*TRY IT*:
Go over the entries and report the lines where the word "assert" occurs.

··· SOURCE DATA ···

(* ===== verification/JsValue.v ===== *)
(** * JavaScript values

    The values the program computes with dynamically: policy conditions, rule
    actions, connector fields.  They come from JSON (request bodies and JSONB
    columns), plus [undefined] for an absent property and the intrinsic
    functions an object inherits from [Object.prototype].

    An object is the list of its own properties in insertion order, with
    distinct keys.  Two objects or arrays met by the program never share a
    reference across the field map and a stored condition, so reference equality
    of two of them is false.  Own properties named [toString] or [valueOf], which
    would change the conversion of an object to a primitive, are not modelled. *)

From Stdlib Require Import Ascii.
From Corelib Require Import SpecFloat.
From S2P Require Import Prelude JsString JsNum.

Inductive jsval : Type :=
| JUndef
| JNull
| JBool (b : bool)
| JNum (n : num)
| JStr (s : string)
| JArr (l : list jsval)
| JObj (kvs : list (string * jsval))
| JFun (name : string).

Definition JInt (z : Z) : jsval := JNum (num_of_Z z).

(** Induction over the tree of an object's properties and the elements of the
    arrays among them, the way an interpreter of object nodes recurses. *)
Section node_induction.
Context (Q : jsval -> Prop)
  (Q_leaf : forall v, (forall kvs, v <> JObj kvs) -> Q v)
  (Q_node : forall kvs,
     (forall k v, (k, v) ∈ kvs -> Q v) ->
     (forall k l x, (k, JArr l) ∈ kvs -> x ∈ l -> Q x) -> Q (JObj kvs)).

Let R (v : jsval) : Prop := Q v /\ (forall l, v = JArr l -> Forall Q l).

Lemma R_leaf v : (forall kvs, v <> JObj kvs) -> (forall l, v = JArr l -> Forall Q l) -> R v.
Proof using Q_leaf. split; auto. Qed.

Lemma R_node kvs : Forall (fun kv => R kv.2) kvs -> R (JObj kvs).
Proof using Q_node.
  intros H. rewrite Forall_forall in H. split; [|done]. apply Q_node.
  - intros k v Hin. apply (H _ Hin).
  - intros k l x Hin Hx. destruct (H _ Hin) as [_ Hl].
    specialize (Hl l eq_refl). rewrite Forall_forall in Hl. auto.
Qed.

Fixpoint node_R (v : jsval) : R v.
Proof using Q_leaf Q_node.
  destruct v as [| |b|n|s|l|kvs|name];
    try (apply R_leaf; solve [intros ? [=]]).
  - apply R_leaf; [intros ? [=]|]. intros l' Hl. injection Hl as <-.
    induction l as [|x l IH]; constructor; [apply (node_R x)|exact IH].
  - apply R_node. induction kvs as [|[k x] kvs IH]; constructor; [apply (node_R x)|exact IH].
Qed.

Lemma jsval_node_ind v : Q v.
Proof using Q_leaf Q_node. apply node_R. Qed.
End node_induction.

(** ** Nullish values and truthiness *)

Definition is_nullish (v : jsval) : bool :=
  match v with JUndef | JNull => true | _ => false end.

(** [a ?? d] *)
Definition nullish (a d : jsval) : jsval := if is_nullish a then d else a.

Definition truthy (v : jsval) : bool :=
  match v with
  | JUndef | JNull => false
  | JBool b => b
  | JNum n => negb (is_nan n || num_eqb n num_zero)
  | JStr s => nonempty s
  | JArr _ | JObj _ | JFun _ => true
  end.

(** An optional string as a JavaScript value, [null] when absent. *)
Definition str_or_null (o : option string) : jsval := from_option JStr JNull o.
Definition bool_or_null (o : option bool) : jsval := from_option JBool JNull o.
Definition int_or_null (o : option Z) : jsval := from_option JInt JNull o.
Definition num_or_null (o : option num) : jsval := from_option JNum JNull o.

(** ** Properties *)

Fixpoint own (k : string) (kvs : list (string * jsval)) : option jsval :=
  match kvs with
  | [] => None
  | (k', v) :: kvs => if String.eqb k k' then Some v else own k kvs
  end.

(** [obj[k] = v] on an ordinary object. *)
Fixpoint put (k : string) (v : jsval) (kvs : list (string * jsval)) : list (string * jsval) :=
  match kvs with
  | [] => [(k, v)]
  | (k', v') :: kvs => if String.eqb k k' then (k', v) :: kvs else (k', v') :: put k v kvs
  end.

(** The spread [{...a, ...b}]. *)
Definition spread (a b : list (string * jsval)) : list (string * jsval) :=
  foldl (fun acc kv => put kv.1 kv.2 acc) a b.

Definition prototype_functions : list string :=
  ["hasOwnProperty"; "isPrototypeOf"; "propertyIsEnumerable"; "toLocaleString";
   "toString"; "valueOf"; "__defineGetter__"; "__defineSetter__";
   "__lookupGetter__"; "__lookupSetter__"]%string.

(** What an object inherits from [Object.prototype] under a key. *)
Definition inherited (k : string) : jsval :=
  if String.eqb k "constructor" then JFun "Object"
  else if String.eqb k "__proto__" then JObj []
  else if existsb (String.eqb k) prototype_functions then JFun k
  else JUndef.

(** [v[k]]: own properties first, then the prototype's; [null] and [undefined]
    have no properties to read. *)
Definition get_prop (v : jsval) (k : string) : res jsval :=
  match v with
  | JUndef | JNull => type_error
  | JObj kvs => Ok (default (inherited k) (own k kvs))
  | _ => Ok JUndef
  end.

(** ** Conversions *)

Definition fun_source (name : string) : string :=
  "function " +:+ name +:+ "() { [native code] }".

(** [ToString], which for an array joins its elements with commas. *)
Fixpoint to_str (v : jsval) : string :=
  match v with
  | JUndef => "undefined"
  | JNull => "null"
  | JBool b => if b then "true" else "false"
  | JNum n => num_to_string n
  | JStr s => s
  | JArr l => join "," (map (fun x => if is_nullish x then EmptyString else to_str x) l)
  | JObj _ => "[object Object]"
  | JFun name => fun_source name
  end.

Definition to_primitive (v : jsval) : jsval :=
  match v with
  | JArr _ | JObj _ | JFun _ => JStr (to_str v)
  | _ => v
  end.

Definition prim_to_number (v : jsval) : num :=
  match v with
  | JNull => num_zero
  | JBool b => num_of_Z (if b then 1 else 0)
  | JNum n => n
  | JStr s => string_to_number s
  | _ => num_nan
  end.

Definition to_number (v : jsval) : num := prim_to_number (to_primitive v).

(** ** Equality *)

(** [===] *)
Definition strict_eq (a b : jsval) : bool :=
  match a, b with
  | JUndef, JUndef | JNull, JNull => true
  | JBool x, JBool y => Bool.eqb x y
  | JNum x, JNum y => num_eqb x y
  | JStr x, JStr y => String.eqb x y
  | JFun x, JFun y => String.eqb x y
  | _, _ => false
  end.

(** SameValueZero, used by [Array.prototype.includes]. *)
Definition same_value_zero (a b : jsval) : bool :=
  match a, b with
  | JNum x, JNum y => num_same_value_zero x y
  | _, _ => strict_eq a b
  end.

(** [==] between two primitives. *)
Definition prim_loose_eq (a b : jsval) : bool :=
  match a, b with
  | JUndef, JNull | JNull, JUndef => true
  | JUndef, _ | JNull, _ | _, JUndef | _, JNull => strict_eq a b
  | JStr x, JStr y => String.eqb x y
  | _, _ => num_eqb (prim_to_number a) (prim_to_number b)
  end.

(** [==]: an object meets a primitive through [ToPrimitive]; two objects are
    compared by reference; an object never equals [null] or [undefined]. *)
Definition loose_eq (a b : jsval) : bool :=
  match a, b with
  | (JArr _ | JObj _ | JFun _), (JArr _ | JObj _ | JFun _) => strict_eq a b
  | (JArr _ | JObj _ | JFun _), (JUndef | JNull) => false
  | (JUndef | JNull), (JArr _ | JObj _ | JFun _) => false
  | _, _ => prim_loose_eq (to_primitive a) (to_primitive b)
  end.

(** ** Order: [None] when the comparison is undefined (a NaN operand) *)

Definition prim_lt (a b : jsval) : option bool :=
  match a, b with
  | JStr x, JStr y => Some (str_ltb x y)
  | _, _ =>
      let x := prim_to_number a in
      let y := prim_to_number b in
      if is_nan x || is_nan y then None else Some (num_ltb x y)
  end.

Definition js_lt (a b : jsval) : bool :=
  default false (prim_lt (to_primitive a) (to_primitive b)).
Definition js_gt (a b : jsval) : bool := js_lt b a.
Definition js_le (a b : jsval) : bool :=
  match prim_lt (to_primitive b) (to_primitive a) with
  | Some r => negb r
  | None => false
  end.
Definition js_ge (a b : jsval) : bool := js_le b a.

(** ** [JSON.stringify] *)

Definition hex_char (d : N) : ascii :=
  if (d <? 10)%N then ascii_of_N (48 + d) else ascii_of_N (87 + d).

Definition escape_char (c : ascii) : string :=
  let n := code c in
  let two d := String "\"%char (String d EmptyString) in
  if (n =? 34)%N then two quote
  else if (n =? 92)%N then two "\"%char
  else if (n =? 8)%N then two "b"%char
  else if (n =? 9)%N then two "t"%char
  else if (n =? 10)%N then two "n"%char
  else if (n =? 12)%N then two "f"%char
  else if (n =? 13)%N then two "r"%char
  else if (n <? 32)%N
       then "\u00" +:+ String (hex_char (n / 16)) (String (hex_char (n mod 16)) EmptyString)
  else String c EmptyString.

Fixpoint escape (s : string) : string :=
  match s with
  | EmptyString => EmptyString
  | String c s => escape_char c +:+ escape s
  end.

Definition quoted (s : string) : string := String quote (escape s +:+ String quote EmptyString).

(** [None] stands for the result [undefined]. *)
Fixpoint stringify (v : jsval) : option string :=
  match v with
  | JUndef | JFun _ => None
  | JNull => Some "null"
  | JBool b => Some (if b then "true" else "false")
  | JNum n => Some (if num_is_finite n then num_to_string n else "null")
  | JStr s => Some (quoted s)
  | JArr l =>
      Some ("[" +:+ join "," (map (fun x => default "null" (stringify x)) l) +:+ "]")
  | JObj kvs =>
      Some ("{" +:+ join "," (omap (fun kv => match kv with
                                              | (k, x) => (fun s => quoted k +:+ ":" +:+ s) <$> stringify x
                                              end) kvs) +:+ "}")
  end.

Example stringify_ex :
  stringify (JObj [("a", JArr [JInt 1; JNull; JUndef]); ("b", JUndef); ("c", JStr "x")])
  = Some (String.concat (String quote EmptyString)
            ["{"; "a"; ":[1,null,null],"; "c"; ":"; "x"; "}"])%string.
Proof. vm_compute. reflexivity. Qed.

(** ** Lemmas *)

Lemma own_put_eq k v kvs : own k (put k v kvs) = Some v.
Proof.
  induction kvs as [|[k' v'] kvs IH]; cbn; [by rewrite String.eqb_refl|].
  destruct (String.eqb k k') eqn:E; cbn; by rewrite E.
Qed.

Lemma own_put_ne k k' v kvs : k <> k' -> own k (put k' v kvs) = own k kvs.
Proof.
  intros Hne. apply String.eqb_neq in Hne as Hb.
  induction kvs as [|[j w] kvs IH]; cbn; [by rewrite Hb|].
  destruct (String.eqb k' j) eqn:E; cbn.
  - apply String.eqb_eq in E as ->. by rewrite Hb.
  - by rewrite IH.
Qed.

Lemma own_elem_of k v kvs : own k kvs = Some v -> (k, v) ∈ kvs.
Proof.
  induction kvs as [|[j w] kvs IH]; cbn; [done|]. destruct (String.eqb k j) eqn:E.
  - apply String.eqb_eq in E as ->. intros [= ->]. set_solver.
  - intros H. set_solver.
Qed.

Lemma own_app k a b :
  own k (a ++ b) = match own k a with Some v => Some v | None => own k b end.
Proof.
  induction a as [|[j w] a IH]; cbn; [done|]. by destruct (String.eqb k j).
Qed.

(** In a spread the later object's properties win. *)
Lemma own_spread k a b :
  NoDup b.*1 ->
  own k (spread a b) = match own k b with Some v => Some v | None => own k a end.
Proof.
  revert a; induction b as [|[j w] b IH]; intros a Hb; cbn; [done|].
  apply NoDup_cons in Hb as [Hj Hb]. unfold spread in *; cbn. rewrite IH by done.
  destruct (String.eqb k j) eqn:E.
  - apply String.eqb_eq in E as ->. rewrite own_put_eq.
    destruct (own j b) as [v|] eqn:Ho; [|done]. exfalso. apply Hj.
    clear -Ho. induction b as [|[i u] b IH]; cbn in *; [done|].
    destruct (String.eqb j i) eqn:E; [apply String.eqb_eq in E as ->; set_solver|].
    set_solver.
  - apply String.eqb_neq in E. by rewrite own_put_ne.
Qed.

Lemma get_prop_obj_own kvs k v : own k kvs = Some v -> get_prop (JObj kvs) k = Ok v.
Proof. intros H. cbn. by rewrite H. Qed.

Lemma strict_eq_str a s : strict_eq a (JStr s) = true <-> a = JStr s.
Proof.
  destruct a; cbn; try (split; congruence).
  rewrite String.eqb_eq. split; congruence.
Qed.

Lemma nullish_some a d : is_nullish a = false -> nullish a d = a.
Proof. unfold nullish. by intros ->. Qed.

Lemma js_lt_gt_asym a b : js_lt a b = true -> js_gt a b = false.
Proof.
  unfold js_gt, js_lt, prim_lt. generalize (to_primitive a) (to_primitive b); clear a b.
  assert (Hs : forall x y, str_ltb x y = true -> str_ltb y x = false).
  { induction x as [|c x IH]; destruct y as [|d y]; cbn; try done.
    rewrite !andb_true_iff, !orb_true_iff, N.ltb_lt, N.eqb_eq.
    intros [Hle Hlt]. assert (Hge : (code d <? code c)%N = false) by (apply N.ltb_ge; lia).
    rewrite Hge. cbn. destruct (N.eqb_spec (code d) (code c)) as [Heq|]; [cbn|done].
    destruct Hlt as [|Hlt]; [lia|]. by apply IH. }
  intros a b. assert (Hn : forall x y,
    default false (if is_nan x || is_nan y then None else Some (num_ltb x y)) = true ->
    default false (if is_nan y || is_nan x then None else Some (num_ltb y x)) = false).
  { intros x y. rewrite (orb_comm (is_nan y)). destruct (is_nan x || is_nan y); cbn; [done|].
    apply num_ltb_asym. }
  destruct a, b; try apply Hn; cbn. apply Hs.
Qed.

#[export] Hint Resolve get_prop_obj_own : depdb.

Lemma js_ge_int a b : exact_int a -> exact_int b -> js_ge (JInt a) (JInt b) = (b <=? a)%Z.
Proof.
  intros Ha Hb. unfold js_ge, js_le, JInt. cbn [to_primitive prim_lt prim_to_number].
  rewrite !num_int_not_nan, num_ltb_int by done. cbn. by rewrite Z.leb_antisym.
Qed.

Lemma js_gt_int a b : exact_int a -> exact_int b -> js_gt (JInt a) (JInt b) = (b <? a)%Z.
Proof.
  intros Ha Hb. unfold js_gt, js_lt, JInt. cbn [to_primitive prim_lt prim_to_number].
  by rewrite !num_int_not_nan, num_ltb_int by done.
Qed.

···

*WRITTEN ANSWER*:
  assert (Hs : forall x y, str_ltb x y = true -> str_ltb y x = false).
    intros [Hle Hlt]. assert (Hge : (code d <? code c)%N = false) by (apply N.ltb_ge; lia).
  intros a b. assert (Hn : forall x y,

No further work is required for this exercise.